I keep hearing about a form of soy called edamame. What can I do with it?

Q:        I keep hearing about a form of soy called edamame. What can I do with it?

A:        Edamame (eh-dah-MAH-may) are fresh (not dried) green soybeans. Although smaller than lima beans, they have a buttery, nutty flavor much like baby limas. Sometimes you can get them fresh in the grocery produce section, though usually it’s easier to find them in frozen form, often with other frozen vegetables or in a natural foods section. Edamame must be cooked before serving (often by steaming or boiling about 10 minutes), but can be served in or popped out of the pod.
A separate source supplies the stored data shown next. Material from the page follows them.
(** A whole prologue *)
Lemma tracks_all cfa s0 l : forall s p,
  0 <= cfa <= 0x8000 -> tracks cfa s0 s p -> Forall (fun i => 0 <= i.2 < 2 ^ 30) l -> prologue_ok cfa l p ->
  exists s' p', exec_all l s = Ret tt s' /\ scan_all l p = (true, p') /\ tracks cfa s0 s' p'.
Proof.
  induction l as [|i l IH]; intros s p Hc Ht Hr Hok.
  { exists s, p. done. }
  destruct Hok as (c & Hi & Hstep & Hok). apply List.Forall_cons_iff in Hr as [Hr Hrl].
  destruct (tracks_step cfa s0 s p i c Hc Ht Hi Hr Hstep) as (s1 & E & Ht1).
  destruct (IH s1 (scan_pro c p) Hc Ht1 Hrl Hok) as (s' & p' & E' & Es & Ht').
  exists s', p'. split; [|split; [|exact Ht']].
  - cbn [exec_all fold_right]. unfold bind. rewrite E. exact E'.
  - cbn [scan_all]. by rewrite (scan_classified i c p Hi Hr).
Qed.
Lemma tracks_start s : inv s -> tracks (GPR s SP_REGNUM) s s scan_start.
Proof.
  intros Hs. pose proof (wf_znth_regs s (proj1 Hs) SP_REGNUM) as Hsp. split; try done.
  - cbn [next_addr scan_start]. split; [|lia]. rewrite Z.add_0_r. apply Hsp.
  - cbn [next_addr scan_start]. lia.
  - intros n Hn Hr. exfalso. apply Hr. unfold reg, scan_start. cbn [regs].
    apply nth_repeat.
  - intros m Hm. apply nth_repeat.
Qed.
End Follow.

(** ** The debugger reads the code *)

(** The instructions of a word, in the order of execution *)
Definition word_insns (w : Z) : list (bool * Z) :=
  if is_long w then [(true, Z.land w 0x3FFFFFFF)]
  else let '(op1, op2) := short_pair w in [(false, op1); (false, op2)].

Lemma long_parts w : 0 <= w < 2 ^ 32 -> is_long w = true -> Z.lor 0xC0000000 (Z.land w 0x3FFFFFFF) = w.
Proof.
  intros Hw Hl%Z.eqb_eq. rewrite <- Hl at 1. rewrite <- Z.land_lor_distr_r.
  change (Z.lor 0xC0000000 0x3FFFFFFF) with (Z.ones 32). rewrite land_ones_mod by lia. by apply Z.mod_small.
Qed.
Lemma scan_word w p : 0 <= w < 2 ^ 32 -> find_regs_word w p = scan_all (word_insns w) p.
Proof.
  intros Hw. unfold word_insns. destruct (is_long w) eqn:E.
  - cbn [scan_all]. unfold scan_insn. cbn [fst snd]. rewrite long_parts by done.
    destruct (find_regs_word w p) as [[] p1]; reflexivity.
  - unfold find_regs_word. rewrite E. destruct (short_pair w) as [op1 op2]. cbn [scan_all].
    unfold scan_insn. cbn [fst snd]. destruct (prologue_find_regs op1 p) as [[] p1]; [|reflexivity]. simpl negb. cbv iota.
    destruct (prologue_find_regs op2 p1) as [[] p2]; reflexivity.
Qed.
Lemma scan_app l1 : forall l2 p,
  scan_all (l1 ++ l2) p = let '(go_on, p1) := scan_all l1 p in if go_on then scan_all l2 p1 else (false, p1).
Proof.
  induction l1 as [|i l1 IH]; intros l2 p; [done|]. cbn [app scan_all].
  destruct (scan_insn i p) as [[] p1]; [apply IH|done].
Qed.
(** Whether an instruction is recognised does not depend on what was before it, and one
    that is not changes nothing. *)
Lemma scan_stops i p q : (scan_insn i q).1 = false -> scan_insn i p = (false, p).
Proof.
  destruct i as [[] op]; unfold scan_insn, find_regs_word, prologue_find_regs; cbn [fst snd].
  - rewrite (proj2 (Z.eqb_eq _ _) (fm11_long op) : is_long (Z.lor 0xC0000000 op) = true).
    destruct (is_add3_sp _); [discriminate|]. destruct (is_st_sp _); [discriminate|].
    destruct (is_st2w_sp _); [discriminate|reflexivity].
  - repeat (destruct (_ =? _); [discriminate|]). reflexivity.
Qed.

Section Debugger.
Context `{Target}.

(** The code at an address *)
Fixpoint code_at (g : inferior) (a : Z) (ws : list Z) : Prop :=
  match ws with
  | [] => True
  | w :: ws' => target_read_memory (mem g) a 4 = Some (longword_bytes w) /\ 0 <= w < 2 ^ 32 /\
                code_at g (u32 (a + 4)) ws'
  end.

Lemma read_code g a w : target_read_memory (mem g) a 4 = Some (longword_bytes w) -> 0 <= w < 2 ^ 32 ->
  exists x, read_memory_integer a 4 g = Returns x g /\ u32 x = w.
Proof.
  intros E Hw. unfold read_memory_integer, read_memory, gbind, gget. rewrite E. unfold longword_bytes, gret.
  change 0xff with (Z.ones 8). rewrite !land_ones_mod, !Z.shiftr_div_pow2 by lia.
  destruct (extract_signed_4 ((w / 2 ^ 24) mod 2 ^ 8) ((w / 2 ^ 16) mod 2 ^ 8) ((w / 2 ^ 8) mod 2 ^ 8) (w mod 2 ^ 8) g)
    as (x & Ex & Eu); [unfold is_byte; zdml..|].
  exists x. split; [exact Ex|]. rewrite Eu. zdml.
Qed.

(** The loop over the words of a prologue ends where it ends. *)
Lemma find_regs_code g ws : forall fuel a p p',
  code_at g a ws -> scan_all (flat_map word_insns ws) p = (false, p') -> (length ws <= fuel)%nat ->
  find_regs_loop fuel a p g = Returns p' g.
Proof.
  induction ws as [|w ws IH]; intros fuel a p p' Hc Hs Hf; [done|].
  destruct fuel as [|fuel]; [simpl in Hf; lia|]. destruct Hc as (Hr & Hw & Hc).
  destruct (read_code g a w Hr Hw) as (x & E & Ex). cbn [find_regs_loop]. unfold gbind at 1. rewrite E, Ex.
  cbn [flat_map] in Hs. rewrite scan_app, <- scan_word in Hs by done.
  destruct (find_regs_word w p) as [[] p1].
  - apply IH; [done|done|simpl in Hf; lia].
  - injection Hs as <-. done.
Qed.
End Debugger.

(** ** The frame *)

Section Frame.
Context `{Target}.

Lemma read_word g a v : target_read_memory (mem g) a 2 = Some (word_bytes v) -> 0 <= v < 2 ^ 16 ->
  read_memory_unsigned_integer a 2 g = Returns v g.
Proof.
  intros E Hv. unfold read_memory_unsigned_integer, read_memory, gbind, gget. rewrite E. unfold word_bytes.
  unfold extract_unsigned_integer, gret. cbn [length]. rewrite (proj2 (Z.ltb_ge 8 _)) by lia. cbn [fold_left].
  change 0xff with (Z.ones 8). rewrite !land_ones_mod, !Z.shiftr_div_pow2 by lia. f_equal.
  change (Z.shiftl 0 8) with 0. change (u64 0) with 0. rewrite Z.lor_0_l.
  assert (u64 (Z.shiftl ((v / 2 ^ 8) mod 2 ^ 8) 8) = Z.shiftl ((v / 2 ^ 8) mod 2 ^ 8) 8) as ->
    by (rewrite Z.shiftl_mul_pow2 by lia; unfold u64; zdml).
  rewrite lor_add_disjoint by zdml. zdml.
Qed.
Lemma sees_register s g k : sees s g -> 0 <= k < 16 -> read_register k g = Returns (GPR s k) g.
Proof.
  intros [Hb Hg _] Hk. rewrite <- Hg by done. apply read_register_eq; [done|unfold A0_REGNUM; lia].
Qed.

(** The entry of a register *)
Lemma relocated cfa s0 s p n :
  tracks cfa s0 s p -> 0 <= cfa <= 0x8000 -> 0 <= n < NUM_REGS ->
  nth (Z.to_nat n) (relocate_regs (GPR s SP_REGNUM) (next_addr p) (regs p)) 0 =
  if reg n p =? 0 then 0 else cfa + s32 (reg n p).
Proof.
  intros Ht Hc Hn. assert (reg n p <> 0 -> n < 15 /\ 0 < cfa + s32 (reg n p) /\ s32 (reg n p) + 2 <= 0) as Hr.
  { intros Hr. destruct (decide (n < 15)) as [Hn'|]; [|by rewrite (tr_rest _ _ _ _ Ht) in Hr by lia].
    destruct (tr_saved _ _ _ _ Ht n ltac:(lia) Hr) as (? & ? & _). by split. }
  unfold relocate_regs. rewrite nth_lookup, list_lookup_imap. rewrite (tr_sp _ _ _ _ Ht).
  unfold reg in *. rewrite nth_lookup in *. destruct (regs p !! Z.to_nat n) as [r|]; [|done]. simpl in *.
  unfold truth. destruct (Z.eqb_spec r 0) as [->|Hr0]; [by rewrite andb_false_r|].
  destruct (Hr Hr0) as (Hlt & H1 & H2). pose proof (tr_next _ _ _ _ Ht).
  rewrite (proj2 (Nat.ltb_lt _ _)) by lia. simpl. unfold u32, s32, wrap_signed in *. zdml.
Qed.
Lemma saved_word cfa s0 s p n :
  tracks cfa s0 s p -> 0 <= cfa <= 0x8000 -> 0 <= n < 15 -> reg n p <> 0 ->
  let a := cfa + s32 (reg n p) in a <> 0 /\ on_chip a /\ chip_word s a = GPR s0 n.
Proof.
  intros Ht Hc Hn Hr. destruct (tr_saved _ _ _ _ Ht n Hn Hr) as (H0 & H1 & E). cbv zeta.
  split; [lia|]. split; [split; lia|done].
Qed.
Whether served hot or cold, when still in their pods, you put the pod to your lips and pinch, so the beans pop into your mouth. The pod is not eaten. Purchasing shelled edamame makes it easy to add them to soups, stir-fries, rice or salads. Try using them as an alternative to peas in casseroles; their texture holds up even better, they make small portions very satisfying and they can substitute for all or part of the meat you usually use. In Japan and China, edamame are popular as snacks, usually served still in the pod in one large bowl from which everyone helps themselves. While they look like vegetables, they have the nutritional content of a substitute for meat. A half-cup of cooked beans contains more than 8 grams of protein and 4 grams of fiber and supplies the nutrients and phytochemicals found in all soy foods.